General procedure for the synthesis of 6-membered ring products

An oven-dried sealed tube equipped with a PTFE-coated stir bar was charged with NiBr2(DME) (10 mol%), L9 (20 mol%), trifluoromethyl alkene (0.1 mmol), 1,6-enyne (0.2 mmol), Mn powder (3.0 equiv), aryl bromide (2.0 equiv) and anhydrous DMA (2 mL). The sealed tube was sealed and removed from the glovebox.

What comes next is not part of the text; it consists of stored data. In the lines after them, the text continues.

(** The sizes and the measurements the statements are about. *)
Definition chunk_input (size : nat) (m0 : Meas) (l : list Meas) : Prop :=
  (0 < size)%nat ∧ Z.of_nat size < 2 ^ 32 ∧ Forall meas_wf (m0 :: l) ∧
  Forall (fun m => Meas.id m = Meas.id m0) l ∧ Z.of_nat (length l) + 2 < 2 ^ 32.

Lemma chunk_input_prefix size m0 l m :
  chunk_input size m0 (l ++ [m]) →
  chunk_input size m0 l ∧ meas_wf m ∧ Meas.id m = Meas.id m0.
Proof.
  intros (H1 & H2 & [H3 H4]%Forall_cons_1 & H5 & H6).
  apply Forall_app in H4 as [H4 [Hm _]%Forall_cons_1].
  apply Forall_app in H5 as [H5 [Hi _]%Forall_cons_1].
  rewrite length_app in H6. split; [|done].
  split; [done|]. split; [done|]. split; [by constructor|]. split; [done|lia].
Qed.

(** Every such chunk is one that holds its measurements. *)
Lemma Filled_open hdr size m0 l c :
  Filled hdr size m0 l c → chunk_input size m0 l → open_chunk size c m0 l.
Proof.
  induction 1 as [c E|l m c c' HF IH E]; intros Hin.
  - destruct Hin as (H1 & H2 & [Hm0 _]%Forall_cons_1 & _).
    destruct (chunk_create hdr size m0 H1 H2 Hm0) as (c1 & E1 & Hc). congruence.
  - destruct (chunk_input_prefix _ _ _ _ Hin) as (Hin' & Hm & Hi).
    eapply chunk_append_true; [by apply IH|done|done| |done].
    by destruct Hin' as (_ & _ & _ & _ & ?).
Qed.

(** C20: after any sequence of accepted appends the header says what the chunk
    holds: its first and last measurement, the statistic of all of them, whether
    their times are ascending, and how much of the region is left. *)
Theorem chunk_header_invariant hdr size m0 l c :
  Filled hdr size m0 l c → chunk_input size m0 l →
  let h := Chunk.header c in
  ChunkHeader.first h = m0 ∧
  Some (ChunkHeader.last h) = last (m0 :: l) ∧
  ChunkHeader.stat h = stat_of (m0 :: l) ∧
  (ChunkHeader.is_sorted h = 1 ↔ sorted_by time (m0 :: l)) ∧
  ChunkHeader.size h = Z.of_nat size ∧
  ChunkHeader.bw_pos h = _pos (Chunk.bw c) ∧ 0 <= ChunkHeader.bw_pos h < Z.of_nat size.
Proof.
  intros HF Hin. pose proof (Filled_open _ _ _ _ _ HF Hin) as Hc.
  destruct (open_chunk_wf _ _ _ _ Hc) as (_ & _ & Hp0).
  destruct Hc as (_ & _ & [Hf Hl Hst Hso] & Hs & Hlen & Hbw & Hsz & Hpos & _).
  split; [done|]. split.
  { destruct (last (m0 :: l)) as [y|] eqn:Hy; [|done]. injection Hl as Hl.
    unfold ChunkHeader.last. rewrite Hl.
    assert (Hid : ChunkHeader.meas_id (Chunk.header c) = Meas.id y).
    { apply (f_equal Meas.id) in Hf as Hf'. cbn in Hf'. rewrite Hf'.
      apply last_Some_elem_of in Hy. destruct Hs as (_ & Hids & _).
      apply elem_of_cons in Hy as [->|Hy]; [done|]. rewrite Forall_forall in Hids.
      symmetry. by apply Hids. }
    rewrite Hid. by destruct y. }
  split; [done|]. split.
  { destruct Hso as [[-> ?]|[-> ?]]; split; try done. }
  split; [done|]. rewrite Hpos, Hbw, push_pos, Hp0. split; lia.
Qed.

Definition m_at (t v : Z) : Meas := mkMeas 7 t v 1.

(** A chunk of the given measurements, for examples. *)
Ltac solve_filled :=
  repeat first
    [ eapply (Filled_append _ _ _ [_; _; _]) | eapply (Filled_append _ _ _ [_; _])
    | eapply (Filled_append _ _ _ [_]) | eapply (Filled_append _ _ _ [])
    | eapply Filled_create ];
  [> vm_compute; reflexivity ..].

Ltac solve_chunk_input :=
  split; [lia|]; split; [done|]; split; [repeat constructor; vm_compute; congruence|];
  split; [by repeat constructor|done].

Lemma chunk_header_invariant_witness :
  ∃ c, Filled ChunkHeader.zero 64 (m_at 10 0) [m_at 20 5; m_at 15 6] c ∧
  ChunkHeader.first (Chunk.header c) = m_at 10 0 ∧
  Some (ChunkHeader.last (Chunk.header c)) = last [m_at 10 0; m_at 20 5; m_at 15 6].
Proof.
  assert (HF : ∃ c, Filled ChunkHeader.zero 64 (m_at 10 0) [m_at 20 5; m_at 15 6] c).
  { eexists. solve_filled. }
  destruct HF as [c HF]. exists c. split; [exact HF|].
  pose proof (chunk_header_invariant _ _ _ _ _ HF) as H.
  destruct H as (H1 & H2 & _); [solve_chunk_input|]. exact (conj H1 H2).
Defined.



(** C27: a measurement that does not fit is refused without changing the header,
    the chunk reports that it is full, and its reader still gives everything that
    was accepted before. *)
Theorem chunk_refused_harmless `{StdSort} hdr size m0 l c m c' :
  Filled hdr size m0 l c → chunk_input size m0 l →
  times_kept (dc_first m0) l = true → NoDup (time <$> m0 :: l) →
  meas_wf m → Chunk.append m c = Ok (false, c') →
  Chunk.header c' = Chunk.header c ∧ Chunk.isFull c' = true ∧
  ∃ cur L, Chunk.getReader c' = Ok cur ∧
    read_to_end (S (S (length l))) cur = Ok L ∧ L ≡ₚ m0 :: l ∧ strictly_by time L.
Proof.
  intros HF Hin Hk Hn Hm E. pose proof (Filled_open _ _ _ _ _ HF Hin) as Hc.
  destruct (chunk_append_false _ _ _ _ _ _ Hc Hm E) as ([Hh _ _ _ _ _] & Hhd & Hfull).
  split; [done|]. split; [done|].
  destruct (getReader_distinct c' m0 l Hh Hk Hn) as (cur & L & Ec & Hr & Hp & Hs & _).
  exists cur, L. split_and!; try done.
  apply read_to_end_rep; [done|]. rewrite Hp. cbn [length]. lia.
Qed.

Lemma chunk_refused_harmless_witness :
  ∃ c c', Chunk.append (m_at 30 0x4008000000000001) c = Ok (false, c') ∧
  Chunk.isFull c' = true ∧
  ∃ cur L, Chunk.getReader c' = Ok cur ∧
    read_to_end 4 cur = Ok L ∧ L ≡ₚ [m_at 10 0; m_at 20 5; m_at 15 6] ∧ strictly_by time L.
Proof.
  assert (HF : ∃ c c', Filled ChunkHeader.zero 16 (m_at 10 0) [m_at 20 5; m_at 15 6] c ∧
    Chunk.append (m_at 30 0x4008000000000001) c = Ok (false, c')).
  { eexists _, _. split; [solve_filled|vm_compute; reflexivity]. }
  destruct HF as (c & c' & HF & E). exists c, c'. split; [exact E|].
  pose proof (chunk_refused_harmless _ _ _ _ _ (m_at 30 0x4008000000000001) c' HF) as H.
  destruct H as (_ & H1 & H2).
  - solve_chunk_input.
  - vm_compute. reflexivity.
  - by apply (bool_decide_unpack _); vm_compute.
  - repeat split; vm_compute; congruence.
  - exact E.
  - exact (conj H1 H2).
Defined.

(** Cutting the unused bytes off a chunk and opening the rest, as writing a
    page does, keeps every measurement: the header's size is the length of the
    remaining region and the reader gives what was appended. *)
Theorem chunk_compact_roundtrip `{StdSort} hdr size m0 l c :
  Filled hdr size m0 l c → chunk_input size m0 l →
  times_kept (dc_first m0) l = true → NoDup (time <$> m0 :: l) →
  let skip_count := fst (Chunk.compact (Chunk.header c)) in
  let h := snd (Chunk.compact (Chunk.header c)) in
  let data := drop (Z.to_nat skip_count) (get_range (Chunk.bw c)) in
  ChunkHeader.size h = Z.of_nat (length data) ∧
  ∃ cur L, Chunk.getReader (Chunk.open h data) = Ok cur ∧
    read_to_end (S (S (length l))) cur = Ok L ∧ L ≡ₚ m0 :: l ∧ strictly_by time L.
Proof.
  intros HF Hin Hk Hn. pose proof (Filled_open _ _ _ _ _ HF Hin) as Hc.
  pose proof (chunk_compact _ _ _ _ (open_chunk_sealed _ _ _ _ Hc)) as Hcomp.
  destruct (Chunk.compact (Chunk.header c)) as [k h]. cbn [fst snd].
  destruct Hcomp as (_ & Hsz & Hh). cbn zeta. split; [done|].
  destruct (getReader_distinct _ m0 l Hh Hk Hn) as (cur & L & Ec & Hr & Hp & Hs & _).
  exists cur, L. split_and!; try done.
  apply read_to_end_rep; [done|]. rewrite Hp. cbn [length]. lia.
Qed.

Then the reaction was stirred at 60 oC until the reaction was complete (monitored by TLC). The resulting mixture was quenched with saturated NH4Cl solution (5 mL) and further diluted with water (10 mL). The aqueous layer was extracted with EtOAc and the combined organic layers were washed with brine, dried over anhydrous Na2SO4, filtered, and concentrated under vacuum. The residue was purified by chromatography on silica gel, eluting with PE/EtOAc (50/1 ~ 5/1) to afford the desired 6-membered ring products.